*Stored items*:
********

Lemma wstep_inv w w' : w_inv cap w → wstep cap w w' → w_inv cap w'.
Proof.
  intros Hw Hstep. pose proof (wi_hub _ _ Hw) as Hh.
  destruct Hstep as [id row Hr|visible now id c p l Hp|i id p ch h Hi Hp|i id p e h Hi Hp|i id ch e Hi|i t Hi
    |visible id l Hc|id|id since ch start closed h Hs|i s Hi Hb|i s log s' Hi Hl Hp|i].
  - apply w_inv_log; [done| |done]. destruct (wi_log _ _ Hw). by split.
  - by eapply w_inv_commit.
  - destruct (publish_sender_ok _ _ _ w _ _ Hcap Hh Hp) as (Ht & Ho).
    apply w_inv_tasks; [by apply w_inv_touched| |].
    + cbn. apply Permutation_app_tail. rewrite list_fmap_insert, list_insert_id; [done|].
      by rewrite list_lookup_fmap, Hi.
    + intros j k x [[= -> -> ->]|Hin]%elem_of_list_insert; [done|].
      eapply (wi_tasks _ _ (w_inv_touched _ _ _ _ Hw Ht)), Hin.
  - destruct (publish_sender_ok _ _ _ w _ _ Hcap Hh Hp) as (Ht & _).
    apply w_inv_tasks; [by apply w_inv_touched| |].
    + cbn. rewrite (delete_Permutation (w_tasks w) i _ Hi) at 2. cbn. by rewrite <-Permutation_middle.
    + intros j k x Hin%elem_of_list_delete. eapply (wi_tasks _ _ (w_inv_touched _ _ _ _ Hw Ht)), Hin.
  - by apply w_inv_send.
  - apply w_inv_tasks; [done| |].
    + rewrite (delete_Permutation (w_tasks w) i _ Hi) at 2. cbn. by rewrite <-Permutation_middle.
    + intros j k x Hin%elem_of_list_delete. by eapply (wi_tasks _ _ Hw).
  - destruct (close_in_tx_ok _ _ _ _ Hc (wi_log _ _ Hw)) as (Hl & Hk).
    apply w_inv_log; [done|done|]. unfold persisted. by rewrite Hk.
  - by apply w_inv_touched, mark_closed_ok.
  - destruct (subscribe_live_ok cap id w Hcap Hh) as (ch' & st' & cl' & h' & Hs' & Ht & Ho & log & Hlog & Hlen).
    rewrite Hs' in Hs. injection Hs as <- <- <- <-.
    pose proof (w_inv_touched _ _ _ _ Hw Ht) as Hw'. apply w_inv_subs; [done|].
    intros s [Hs|Hs]%elem_of_app; [by apply (wi_subs _ _ Hw')|apply list_elem_of_singleton in Hs as ->].
    exists log. cbn. split_and!; try done; lia.
  - apply w_inv_subs; [done|]. intros s' [->|Hin]%elem_of_list_insert; [|by apply (wi_subs _ _ Hw)].
    destruct (wi_subs _ _ Hw s) as (log & Ho & Hl & Hp & Hsub); [by eapply list_elem_of_lookup_2|].
    rewrite Hb in Hsub. destruct Hsub as (Hpos & Hleft & Hout).
    destruct (read_backlog_ok (w_log w) (sb_id s) (sb_since s) (wi_log _ _ Hw)) as (Hbo & Hcov).
    exists log. unfold read_sub. cbn. split; [done|]. split; [done|]. split; [lia|].
    revert Hbo Hcov. destruct (read_backlog _ _ _) as [bl thr]. cbn. intros Hbo Hcov. split_and!; [done| |].
    + intros e He. apply Hcov. rewrite <-(wi_places _ _ Hw). apply elem_of_app. right.
      apply elem_of_app. left. apply elem_of_sent. exists (sb_chan s), log. split_and!; [done..|].
      eapply elem_of_take in He as (j & Hj & _). by eapply list_elem_of_lookup_2.
    + exists []. unfold stream_ok. cbn. rewrite Hout, Hpos. cbn. rewrite app_nil_r.
      split_and!; [apply sublist_nil_l|done|done|]. intros _. symmetry. apply drop_ge. rewrite length_take. lia.
  - apply w_inv_subs; [done|]. intros x [->|Hin]%elem_of_list_insert; [|by apply (wi_subs _ _ Hw)].
    eapply poll_ok; [|done|done]. eapply (wi_subs _ _ Hw), list_elem_of_lookup_2, Hi.
  - apply w_inv_subs; [done|]. intros x Hin%elem_of_list_delete. by apply (wi_subs _ _ Hw).
Qed.
(* ===== verification/Office.v ===== *)
(** * The office: the stores a tool call acts on together

    The thread store, the queue, the directory, the response hub and the approval
    store as one state; what each sees of the others' tables; the calls the tools
    make on them, as steps of [Prog] with their results in the trace; and the
    outbound routers ([outbound/router.rs]). *)

From Stdlib Require Import ZArith Lia Ascii String.
From stdpp Require Import base gmap list strings sets relations.
From S2P Require Import Prelude Program Types Queue Threads Colleagues Approvals Responses.

(** ** Error texts *)

Definition ParseError_to_string (e : ParseError) : str :=
  match e with
  | Empty f => lit f ++ lit " is empty"
  | TooLong f max got => lit f ++ lit " too long: max " ++ show_Z (Z.of_nat max) ++ lit ", got "
                         ++ show_Z (Z.of_nat got)
  | OutOfRange f d => lit f ++ lit " out of range: " ++ lit d
  | Malformed f d => lit f ++ lit " malformed: " ++ lit d
  end.

Definition PromptError_to_string `{UuidPrinter} (e : PromptError) : str :=
  match e with
  | Parse e => lit "parse: " ++ ParseError_to_string e
  | RequestNotFound id => lit "request PromptRequestId(" ++ uuid_to_string id ++ lit ") not found"
  | DagBudgetExceeded_ root used cap =>
      lit "dag PromptRequestId(" ++ uuid_to_string root ++ lit ") budget exceeded: " ++ show_Z used
      ++ lit "/" ++ show_Z cap
  | DagNotFound root => lit "dag PromptRequestId(" ++ uuid_to_string root ++ lit ") not found"
  | Sequence e => lit "sequence: " ++ lit (overflow_seq e) ++ lit " overflow"
  | Backend m => lit "queue backend error: " ++ lit m
  | Db m => lit "queue db error: " ++ lit m
  end.

Definition ColleagueKind_debug (k : ColleagueKind) : str :=
  match k with CKHuman => lit "Human" | CKAgent => lit "Agent" end.
Definition ColleagueError_to_string `{UuidPrinter} (e : ColleagueError) : str :=
  match e with
  | ColleagueNotFound id => lit "colleague ColleagueId(" ++ uuid_to_string id ++ lit ") not found"
  | KindSatelliteMismatch => lit "invariant: colleague kind/satellite mismatch"
  | SatelliteUnmapped k => lit "no colleague mapped for " ++ ColleagueKind_debug k ++ lit " satellite"
  | ColleagueParse e => lit "colleague decode: " ++ ParseError_to_string e
  | ColleagueDb m => lit "colleague store db error: " ++ m
  end.

Definition ApprovalError_to_string (e : ApprovalError) : str :=
  match e with
  | ApprovalNotFound => lit "approval not found"
  | NotPending => lit "approval is not pending"
  | Unauthorized => lit "not authorized to decide this approval"
  | ApprovalExpired => lit "approval has expired"
  | ApprovalBackend m => lit "approval backend error: " ++ m
  | ApprovalParse e => ParseError_to_string e
  | ApprovalDb m => lit m
  end.

Inductive OutboundError := OutboundBackend (msg : str) | Timeout.
Definition OutboundError_to_string (e : OutboundError) : str :=
  match e with
  | OutboundBackend m => lit "outbound backend error: " ++ m
  | Timeout => lit "outbound delivery timed out"
  end.

(** The errors of [tools/traits.rs] the system tools raise; the others wrap errors of
    HTTP, URL and JSON. *)
Inductive ToolError := InvalidInput (msg : str) | ToolBackend (msg : str).

(** ** Outbound routers

    What a chat surface answers is the surface's business: a router gives, at each
    moment, the answers of its three calls. *)

Definition MAX_OUTBOUND_ROUTERS : nat := 8.

Record OutboundRouter := mkRouter {
  ensure_delivery : nat → OrgId → ThreadId → res OutboundError unit;
  resolve_target : nat → OrgId → ThreadId → res OutboundError (option PlatformTarget);
  post_approval : nat → OrgId → ThreadId → PlatformTarget → ApprovalId → ActionSummary →
                  res OutboundError (option PlatformMessageId) }.

Definition NoopOutboundRouter : OutboundRouter :=
  mkRouter (λ _ _ _, Ok tt) (λ _ _ _, Ok None) (λ _ _ _ _ _ _, Ok None).

(** [inner] at each moment: empty until the composite is installed. *)
Definition DeferredOutboundRouter (inner : nat → option OutboundRouter) : OutboundRouter :=
  mkRouter
    (λ n o t, match inner n with Some r => ensure_delivery r n o t | None => Ok tt end)
    (λ n o t, match inner n with Some r => resolve_target r n o t | None => Ok None end)
    (λ n o t p i a, match inner n with Some r => post_approval r n o t p i a | None => Ok None end).

(** The loops of [CompositeOutboundRouter]: failures of [ensure_delivery] are logged;
    the first router that answers owns the thread. *)
Fixpoint deliver_all (n : nat) (o : OrgId) (t : ThreadId) (rs : list OutboundRouter)
    : res OutboundError unit :=
  match rs with
  | [] => Ok tt
  | r :: rs' =>
      match ensure_delivery r n o t with
      | Panic m => Panic m
      | _ => deliver_all n o t rs'
      end
  end.
Fixpoint first_answer {A} (f : OutboundRouter → res OutboundError (option A)) (rs : list OutboundRouter)
    : res OutboundError (option A) :=
  match rs with
  | [] => Ok None
  | r :: rs' =>
      a <-? f r ;
      match a with Some a => Ok (Some a) | None => first_answer f rs' end
  end.

Definition CompositeOutboundRouter (rs : list OutboundRouter) : res OutboundError OutboundRouter :=
  rassert (length rs <=? MAX_OUTBOUND_ROUTERS) "outbound router fan-out exceeds bound" ;;?
  Ok (mkRouter (λ n o t, deliver_all n o t rs)
        (λ n o t, first_answer (λ r, resolve_target r n o t) rs)
        (λ n o t p i a, first_answer (λ r, post_approval r n o t p i a) rs)).

(** ** The state *)

Record office := mkOffice {
  of_store : store;
  of_queue : db;
  of_dir : directory;
  of_log : rlog;
  of_hub : hub;
  of_approvals : approvals }.

Definition with_store (s : store) (o : office) : office :=
  mkOffice s (of_queue o) (of_dir o) (of_log o) (of_hub o) (of_approvals o).
Definition with_queue (d : db) (o : office) : office :=
  mkOffice (of_store o) d (of_dir o) (of_log o) (of_hub o) (of_approvals o).
Definition with_stream (l : rlog) (h : hub) (o : office) : office :=
  mkOffice (of_store o) (of_queue o) (of_dir o) l h (of_approvals o).
Definition with_approvals (a : approvals) (o : office) : office :=
  mkOffice (of_store o) (of_queue o) (of_dir o) (of_log o) (of_hub o) a.

(** The tables the queue's statements read beside its own. *)
Definition queue_view (o : office) : db :=
  let d := of_queue o in
  mkDb (prompt_requests d) (claim_leases d) (claim_seq d) (prompt_request_dags d)
    ((λ r, mkColleague (cw_id r) (cw_org_id r) (cw_agent_id r)) <$> dir_colleagues (of_dir o))
    (org_members (of_store o))
    (list_to_map ((λ r, (st_id r, st_org r)) <$> agent_thread_states (of_store o)))
    (background_turns d).

(** The part of [prompt_requests] the response statements read. *)
Definition log_view (o : office) : rlog :=
  mkRlog (list_to_map ((λ r, (pr_id r, (pr_org_id r, pr_thread_id r))) <$> prompt_requests (of_queue o)))
    (prompt_response_streams (of_log o)) (prompt_response_chunks (of_log o)) (rl_notified (of_log o)).

Definition approvals_view (o : office) : approvals :=
  mkApprovals (pending_approval (of_approvals o)) (pending_approval_approvers (of_approvals o))
    (agent_gated_tools (of_approvals o)) (org_members (of_store o)).

Definition sees (o : office) (user : UserId) (org : OrgId) : bool :=
  bool_decide ((user, org) ∈ org_members (of_store o)).

(** ** The calls *)

Inductive ocall :=
| OReadColleague (id : ColleagueId) (r : res ColleagueError ResolvedColleague)
| OColleagueInChannel (channel : ChannelId) (c : ColleagueId) (r : res ThreadError bool)
| OIsMember (thread : ThreadId) (user : UserId) (r : res ThreadError bool)
| OCreateThread (caller : Caller) (channel : option ChannelId) (by_ : ColleagueId) (dm : option ColleagueId)
    (r : res ThreadError ThreadId)
| OParticipation (caller : Caller) (thread : ThreadId) (agent : AgentId) (r : res ThreadError AgentThreadId)
| OAppend (caller : Caller) (thread : ThreadId) (m : NewMessage) (r : res ThreadError ThreadMessageId)
| OCommitChunk (user : UserId) (id : PromptRequestId) (c : ResponseChunk) (r : res ResponseError PersistedChunk)
| OFanout (id : PromptRequestId) (p : PersistedChunk) (r : res ResponseError Z)
| OCommitClose (user : UserId) (id : PromptRequestId) (r : res ResponseError unit)
| OMarkClosed (id : PromptRequestId) (r : res ResponseError unit)
| OBump (user : UserId) (root : PromptRequestId) (r : res PromptError BudgetBumped)
| OEnqueue (trig : NewTrigger) (r : res PromptError PromptRequestId)
| ODeliver (org : OrgId) (thread : ThreadId) (r : res OutboundError unit)
| OResolveTarget (org : OrgId) (thread : ThreadId) (r : res OutboundError (option PlatformTarget))
| OPostApproval (target : PlatformTarget) (id : ApprovalId) (action : ActionSummary)
    (r : res OutboundError (option PlatformMessageId))
| OCreateApproval (caller : Caller) (new : NewApproval) (r : res ApprovalError CreateOutcome)
| OAttach (caller : Caller) (id : ApprovalId) (m : PlatformMessageId) (r : res ApprovalError unit)
| ODecide (org : OrgId) (id : ApprovalId) (d : Verdict) (clicker : ColleagueId) (r : res ApprovalError DecideOutcome).

(** What a run does not control: the others, faults, clocks, fresh ids, foreign keys
    into tables outside the model, the routers. *)
Record OfficeEnv := mkOfficeEnv {
  oe_net : Net office;
  oe_now : nat → Z;
  oe_fresh : nat → N;
  oe_fk : nat → bool;
  oe_fk_request : nat → PromptRequest → bool;
  oe_fk_approval : nat → ApprovalRow → bool;
  oe_fk_approver : nat → ColleagueId → bool;
  oe_traceparent : option str;
  oe_slot_cap : nat;
  oe_outbound : OutboundRouter }.

Definition ascii (s : str) : string := string_of_list_ascii (ascii_of_N <$> s).

Definition OP (E A : Type) : Type := Prog office ocall E A.

Section calls.
Context `{UuidPrinter, JsonPrinter} (env : OfficeEnv).

Definition thread_call {A} (ev : res ThreadError A → ocall) (f : nat → store → res ThreadError A * store)
    : OP ThreadError A :=
  pcall (oe_net env) ev (λ m, ThreadDb (ascii m))
    (λ n o, let '(r, s) := f n (of_store o) in (r, with_store s o)).
Definition queue_call {A} (ev : res PromptError A → ocall) (f : nat → db → res PromptError A * db)
    : OP PromptError A :=
  pcall (oe_net env) ev (λ m, Db (ascii m))
    (λ n o, let '(r, d) := f n (queue_view o) in (r, with_queue d o)).
Definition approval_call {A} (ev : res ApprovalError A → ocall)
    (f : nat → approvals → res ApprovalError A * approvals) : OP ApprovalError A :=
  pcall (oe_net env) ev (λ m, ApprovalDb (ascii m))
    (λ n o, let '(r, a) := f n (approvals_view o) in (r, with_approvals a o)).
Definition outbound_call {A} (ev : res OutboundError A → ocall) (f : nat → res OutboundError A)
    : OP OutboundError A :=
  pcall (oe_net env) ev OutboundBackend (λ n o, (f n, o)).

Definition colleague_read (id : ColleagueId) : OP ColleagueError ResolvedColleague :=
  pcall (oe_net env) (OReadColleague id) ColleagueDb (λ _ o, (read_colleague (of_dir o) id, o)).

Definition call_colleague_in_channel (channel : ChannelId) (c : ColleagueId) : OP ThreadError bool :=
  pcall (oe_net env) (OColleagueInChannel channel c) (λ m, ThreadDb (ascii m))
    (λ _ o, (Ok (colleague_in_channel (of_dir o) channel c), o)).
Definition call_is_channel_member (thread : ThreadId) (user : UserId) : OP ThreadError bool :=
  pcall (oe_net env) (OIsMember thread user) (λ m, ThreadDb (ascii m))
    (λ _ o, (is_channel_member (of_dir o) (of_store o) thread user, o)).

Definition call_create_thread (caller : Caller) (channel : option ChannelId) (by_ : ColleagueId)
    (dm : option ColleagueId) : OP ThreadError ThreadId :=
  thread_call (OCreateThread caller channel by_ dm)
    (λ n, create_thread (oe_fk env n) caller channel None by_ dm (oe_fresh env n) (oe_now env n)).
Definition call_participation (caller : Caller) (thread : ThreadId) (agent : AgentId)
    : OP ThreadError AgentThreadId :=
  thread_call (OParticipation caller thread agent)
    (λ n, resolve_participation caller thread agent (oe_fresh env n) (oe_now env n)).
Definition call_append (caller : Caller) (thread : ThreadId) (m : NewMessage)
    : OP ThreadError ThreadMessageId :=
  thread_call (OAppend caller thread m)
    (λ n, append (oe_fk env n) caller thread m (oe_fresh env n) (oe_now env n)).

Definition call_bump (user : UserId) (root : PromptRequestId) : OP PromptError BudgetBumped :=
  queue_call (OBump user root) (λ _, bump_or_fail_for_user user root).
Definition call_enqueue (trig : NewTrigger) : OP PromptError PromptRequestId :=
  queue_call (OEnqueue trig)
    (λ n, enqueue_trigger_impl (oe_fk_request env n) (oe_fresh env n) (oe_now env n)
            (oe_traceparent env) trig).

(** [publish_for_user]: commit, then fan out. *)
Definition commit_chunk (user : UserId) (id : PromptRequestId) (c : ResponseChunk)
    : OP ResponseError PersistedChunk :=
  pcall (oe_net env) (OCommitChunk user id c) (λ m, ResponseDb (ascii m))
    (λ n o, let '(r, l) := trun (publish_in_tx (sees o user) (oe_now env n) id c) (log_view o) in
            (r, with_stream l (of_hub o) o)).
Definition fanout (id : PromptRequestId) (p : PersistedChunk) : OP ResponseError Z :=
  pcall (oe_net env) (OFanout id p) (λ m, ResponseDb (ascii m))
    (λ _ o, match publish_sender (oe_slot_cap env) id (pc_terminal p) (of_hub o) with
            | (Ok chan, h) => (Ok (pc_seq p), with_stream (of_log o) (send chan (pc_envelope p) h) o)
            | (Err e, h) => (Err e, with_stream (of_log o) h o)
            | (Panic m, h) => (Panic m, with_stream (of_log o) h o)
            end).
Definition publish_for_user (user : UserId) (id : PromptRequestId) (c : ResponseChunk)
    : OP ResponseError Z :=
  p <-% commit_chunk user id c ; fanout id p.

Definition commit_close (user : UserId) (id : PromptRequestId) : OP ResponseError unit :=
  pcall (oe_net env) (OCommitClose user id) (λ m, ResponseDb (ascii m))
    (λ _ o, let '(r, l) := trun (close_in_tx (sees o user) id) (log_view o) in
            (r, with_stream l (of_hub o) o)).
Definition call_mark_closed (id : PromptRequestId) : OP ResponseError unit :=
  pcall (oe_net env) (OMarkClosed id) (λ m, ResponseDb (ascii m))
    (λ _ o, let '(r, h) := mark_closed (oe_slot_cap env) id (of_hub o) in
            (r, with_stream (of_log o) h o)).
Definition close_for_user (user : UserId) (id : PromptRequestId) : OP ResponseError unit :=
  commit_close user id ;;% call_mark_closed id.

Definition call_deliver (org : OrgId) (thread : ThreadId) : OP OutboundError unit :=
  outbound_call (ODeliver org thread) (λ n, ensure_delivery (oe_outbound env) n org thread).
Definition call_resolve_target (org : OrgId) (thread : ThreadId) : OP OutboundError (option PlatformTarget) :=
  outbound_call (OResolveTarget org thread) (λ n, resolve_target (oe_outbound env) n org thread).
Definition call_post_approval (org : OrgId) (thread : ThreadId) (target : PlatformTarget)
    (id : ApprovalId) (action : ActionSummary) : OP OutboundError (option PlatformMessageId) :=
  outbound_call (OPostApproval target id action)
    (λ n, post_approval (oe_outbound env) n org thread target id action).
End calls.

********

*Brief*:
Once you reach the line with "(** [publish_for_user]: commit, then" in the data above, copy it and every line after it exactly, up to and including the line with "outbound_call (OPostApproval target".

*Response to this task*:
(** [publish_for_user]: commit, then fan out. *)
Definition commit_chunk (user : UserId) (id : PromptRequestId) (c : ResponseChunk)
    : OP ResponseError PersistedChunk :=
  pcall (oe_net env) (OCommitChunk user id c) (λ m, ResponseDb (ascii m))
    (λ n o, let '(r, l) := trun (publish_in_tx (sees o user) (oe_now env n) id c) (log_view o) in
            (r, with_stream l (of_hub o) o)).
Definition fanout (id : PromptRequestId) (p : PersistedChunk) : OP ResponseError Z :=
  pcall (oe_net env) (OFanout id p) (λ m, ResponseDb (ascii m))
    (λ _ o, match publish_sender (oe_slot_cap env) id (pc_terminal p) (of_hub o) with
            | (Ok chan, h) => (Ok (pc_seq p), with_stream (of_log o) (send chan (pc_envelope p) h) o)
            | (Err e, h) => (Err e, with_stream (of_log o) h o)
            | (Panic m, h) => (Panic m, with_stream (of_log o) h o)
            end).
Definition publish_for_user (user : UserId) (id : PromptRequestId) (c : ResponseChunk)
    : OP ResponseError Z :=
  p <-% commit_chunk user id c ; fanout id p.

Definition commit_close (user : UserId) (id : PromptRequestId) : OP ResponseError unit :=
  pcall (oe_net env) (OCommitClose user id) (λ m, ResponseDb (ascii m))
    (λ _ o, let '(r, l) := trun (close_in_tx (sees o user) id) (log_view o) in
            (r, with_stream l (of_hub o) o)).
Definition call_mark_closed (id : PromptRequestId) : OP ResponseError unit :=
  pcall (oe_net env) (OMarkClosed id) (λ m, ResponseDb (ascii m))
    (λ _ o, let '(r, h) := mark_closed (oe_slot_cap env) id (of_hub o) in
            (r, with_stream (of_log o) h o)).
Definition close_for_user (user : UserId) (id : PromptRequestId) : OP ResponseError unit :=
  commit_close user id ;;% call_mark_closed id.

Definition call_deliver (org : OrgId) (thread : ThreadId) : OP OutboundError unit :=
  outbound_call (ODeliver org thread) (λ n, ensure_delivery (oe_outbound env) n org thread).
Definition call_resolve_target (org : OrgId) (thread : ThreadId) : OP OutboundError (option PlatformTarget) :=
  outbound_call (OResolveTarget org thread) (λ n, resolve_target (oe_outbound env) n org thread).
Definition call_post_approval (org : OrgId) (thread : ThreadId) (target : PlatformTarget)
    (id : ApprovalId) (action : ActionSummary) : OP OutboundError (option PlatformMessageId) :=
  outbound_call (OPostApproval target id action)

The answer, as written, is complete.